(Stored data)

(** * bossa-web: the SAM-BA client and the two NVM flash drivers

    A shallow embedding of [samba.ts], [applet.ts], [wordcopyapplet.ts],
    [flash.ts], [D2xNvmFlash.ts] and [D5xNvmFlash.ts], of the byte
    buffer of [util.ts], of the identification of the device in
    [device.ts] and of [erase] and [write] of [flasher.ts].

    Numbers.  The drivers compute on JavaScript numbers that hold
    integers; they are modelled by [Z].  The bitwise operators first
    convert to a signed 32-bit integer, which is written out in
    [to_int32].  The operator [/] is real division: where the source
    relies on a quotient that need not be integral (the loop bound of
    [erase]) the quotient is a rational of [Q]; every other quotient of
    the drivers is exact as soon as the base address of the flash is
    even and the page size a multiple of 4 ([word_aligned], which holds
    of every device of [device.ts]), and is written with [Z.div].

    Effects.  Every method that talks to the board is a computation of
    the monad [M]: it threads the state of the serial device and of the
    objects ([SamBA], the applet, the flash driver), may throw, and
    emits the list of commands it handed to [sendCommand], each with the
    reply that came back.  The model is sequential: a command is over
    when the next one is sent.  ([writeByte] of the source does not
    wait for its command; what that does to the commands that follow
    on a real port is outside the model.)  The polling loop
    [waitReady] has no bound in the source; it takes a number of polls
    after which the run is reported as [OutOfFuel]. *)

From Stdlib Require Import ZArith List String Ascii Bool Lia QArith Qround DecimalString.
Import ListNotations.
Open Scope string_scope.
Open Scope list_scope.
Open Scope Z_scope.

(** ** JavaScript numbers and typed arrays *)

Module JS.

(** ToInt32 on an integral number. *)
Definition to_int32 (z : Z) : Z := (z + 2 ^ 31) mod 2 ^ 32 - 2 ^ 31.

(** [a & b], [a | b], [~a], [a << n], [a >> n]. *)
Definition and (a b : Z) : Z := Z.land (to_int32 a) (to_int32 b).
Definition or (a b : Z) : Z := Z.lor (to_int32 a) (to_int32 b).
Definition not (a : Z) : Z := Z.lnot (to_int32 a).
Definition shl (a n : Z) : Z := to_int32 (Z.shiftl (to_int32 a) (n mod 32)).
Definition shr (a n : Z) : Z := Z.shiftr (to_int32 a) (n mod 32).

(** Truthiness of a number: everything but zero. *)
Definition truthy (a : Z) : bool := negb (a =? 0).

Definition len {A} (l : list A) : Z := Z.of_nat (List.length l).
(** * Reminderoo: the reminder scheduling core of [index.js]

    A shallow embedding of the calendar reminder service and the
    properties of its offset parser, reminder scheduling, dispatch and
    template cache.

    Modelling conventions.
    - A JavaScript number that the program computes is a double whose
      value is an integer, an infinity or [NaN] ([number]).  Every
      arithmetic result is rounded as IEEE 754 does: to 53 significant
      bits, to the nearest, ties to even, and to an infinity past the
      largest double.  The sign of zero is not modelled.  Time values are
      clipped to the range of [Date] (8.64e15 ms), as [new Date(v)] does.
    - Strings are sequences of ASCII characters.
    - A property read on an object that lacks the property yields
      [undefined]: an optional field that is [None].
    - Effects are threaded through a [World]; a computation returns a
      completion: a normal value or a thrown error.  An [async] function is
      a computation whose completion is the settlement of its promise
      ([Normal]: fulfilled, [Throw]: rejected); the interleaving of
      callbacks at an [await] is not modelled.  The external services
      (file system, clock, calendar, chat and shout-out endpoints, template
      engine, date parser) are taken from an environment [Env].
    - The variant of the program with a [log] helper has the same control
      flow; its error reports are the [console] entries of the model, its
      informational lines are left out. *)

From Stdlib Require Import ZArith List Ascii String Lia DecimalString DecimalN.
From stdpp Require Import base gmap strings list.

Local Open Scope string_scope.
Local Open Scope Z_scope.

(** ** JavaScript values *)

Module Js.

(** A number: a double with an integer value, an infinity or [NaN]. *)
Inductive number : Set :=
| Num (z : Z)
| Infinity (negative : bool)
| NaN.

(** The multiple of [2 ^ e] nearest to [a], the even one of two that are
    equally near (for [0 <= a] and [0 < e]). *)
Definition round_nearest_even (e a : Z) : Z :=
  let q := a / 2 ^ e in
  let r := a mod 2 ^ e in
  let half := 2 ^ (e - 1) in
  if r <? half then q * 2 ^ e
  else if half <? r then (q + 1) * 2 ^ e
  else if Z.even q then q * 2 ^ e else (q + 1) * 2 ^ e.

[Work instruction] Word for word, return all of the records.

[Answer to this exercise]
(** * bossa-web: the SAM-BA client and the two NVM flash drivers

    A shallow embedding of [samba.ts], [applet.ts], [wordcopyapplet.ts],
    [flash.ts], [D2xNvmFlash.ts] and [D5xNvmFlash.ts], of the byte
    buffer of [util.ts], of the identification of the device in
    [device.ts] and of [erase] and [write] of [flasher.ts].

    Numbers.  The drivers compute on JavaScript numbers that hold
    integers; they are modelled by [Z].  The bitwise operators first
    convert to a signed 32-bit integer, which is written out in
    [to_int32].  The operator [/] is real division: where the source
    relies on a quotient that need not be integral (the loop bound of
    [erase]) the quotient is a rational of [Q]; every other quotient of
    the drivers is exact as soon as the base address of the flash is
    even and the page size a multiple of 4 ([word_aligned], which holds
    of every device of [device.ts]), and is written with [Z.div].

    Effects.  Every method that talks to the board is a computation of
    the monad [M]: it threads the state of the serial device and of the
    objects ([SamBA], the applet, the flash driver), may throw, and
    emits the list of commands it handed to [sendCommand], each with the
    reply that came back.  The model is sequential: a command is over
    when the next one is sent.  ([writeByte] of the source does not
    wait for its command; what that does to the commands that follow
    on a real port is outside the model.)  The polling loop
    [waitReady] has no bound in the source; it takes a number of polls
    after which the run is reported as [OutOfFuel]. *)

From Stdlib Require Import ZArith List String Ascii Bool Lia QArith Qround DecimalString.
Import ListNotations.
Open Scope string_scope.
Open Scope list_scope.
Open Scope Z_scope.

(** ** JavaScript numbers and typed arrays *)

Module JS.

(** ToInt32 on an integral number. *)
Definition to_int32 (z : Z) : Z := (z + 2 ^ 31) mod 2 ^ 32 - 2 ^ 31.

(** [a & b], [a | b], [~a], [a << n], [a >> n]. *)
Definition and (a b : Z) : Z := Z.land (to_int32 a) (to_int32 b).
Definition or (a b : Z) : Z := Z.lor (to_int32 a) (to_int32 b).
Definition not (a : Z) : Z := Z.lnot (to_int32 a).
Definition shl (a n : Z) : Z := to_int32 (Z.shiftl (to_int32 a) (n mod 32)).
Definition shr (a n : Z) : Z := Z.shiftr (to_int32 a) (n mod 32).

(** Truthiness of a number: everything but zero. *)
Definition truthy (a : Z) : bool := negb (a =? 0).

Definition len {A} (l : list A) : Z := Z.of_nat (List.length l).
(** * Reminderoo: the reminder scheduling core of [index.js]

    A shallow embedding of the calendar reminder service and the
    properties of its offset parser, reminder scheduling, dispatch and
    template cache.

    Modelling conventions.
    - A JavaScript number that the program computes is a double whose
      value is an integer, an infinity or [NaN] ([number]).  Every
      arithmetic result is rounded as IEEE 754 does: to 53 significant
      bits, to the nearest, ties to even, and to an infinity past the
      largest double.  The sign of zero is not modelled.  Time values are
      clipped to the range of [Date] (8.64e15 ms), as [new Date(v)] does.
    - Strings are sequences of ASCII characters.
    - A property read on an object that lacks the property yields
      [undefined]: an optional field that is [None].
    - Effects are threaded through a [World]; a computation returns a
      completion: a normal value or a thrown error.  An [async] function is
      a computation whose completion is the settlement of its promise
      ([Normal]: fulfilled, [Throw]: rejected); the interleaving of
      callbacks at an [await] is not modelled.  The external services
      (file system, clock, calendar, chat and shout-out endpoints, template
      engine, date parser) are taken from an environment [Env].
    - The variant of the program with a [log] helper has the same control
      flow; its error reports are the [console] entries of the model, its
      informational lines are left out. *)

From Stdlib Require Import ZArith List Ascii String Lia DecimalString DecimalN.
From stdpp Require Import base gmap strings list.

Local Open Scope string_scope.
Local Open Scope Z_scope.

(** ** JavaScript values *)

Module Js.

(** A number: a double with an integer value, an infinity or [NaN]. *)
Inductive number : Set :=
| Num (z : Z)
| Infinity (negative : bool)
| NaN.

(** The multiple of [2 ^ e] nearest to [a], the even one of two that are
    equally near (for [0 <= a] and [0 < e]). *)
Definition round_nearest_even (e a : Z) : Z :=
  let q := a / 2 ^ e in
  let r := a mod 2 ^ e in
  let half := 2 ^ (e - 1) in
  if r <? half then q * 2 ^ e
  else if half <? r then (q + 1) * 2 ^ e
  else if Z.even q then q * 2 ^ e else (q + 1) * 2 ^ e.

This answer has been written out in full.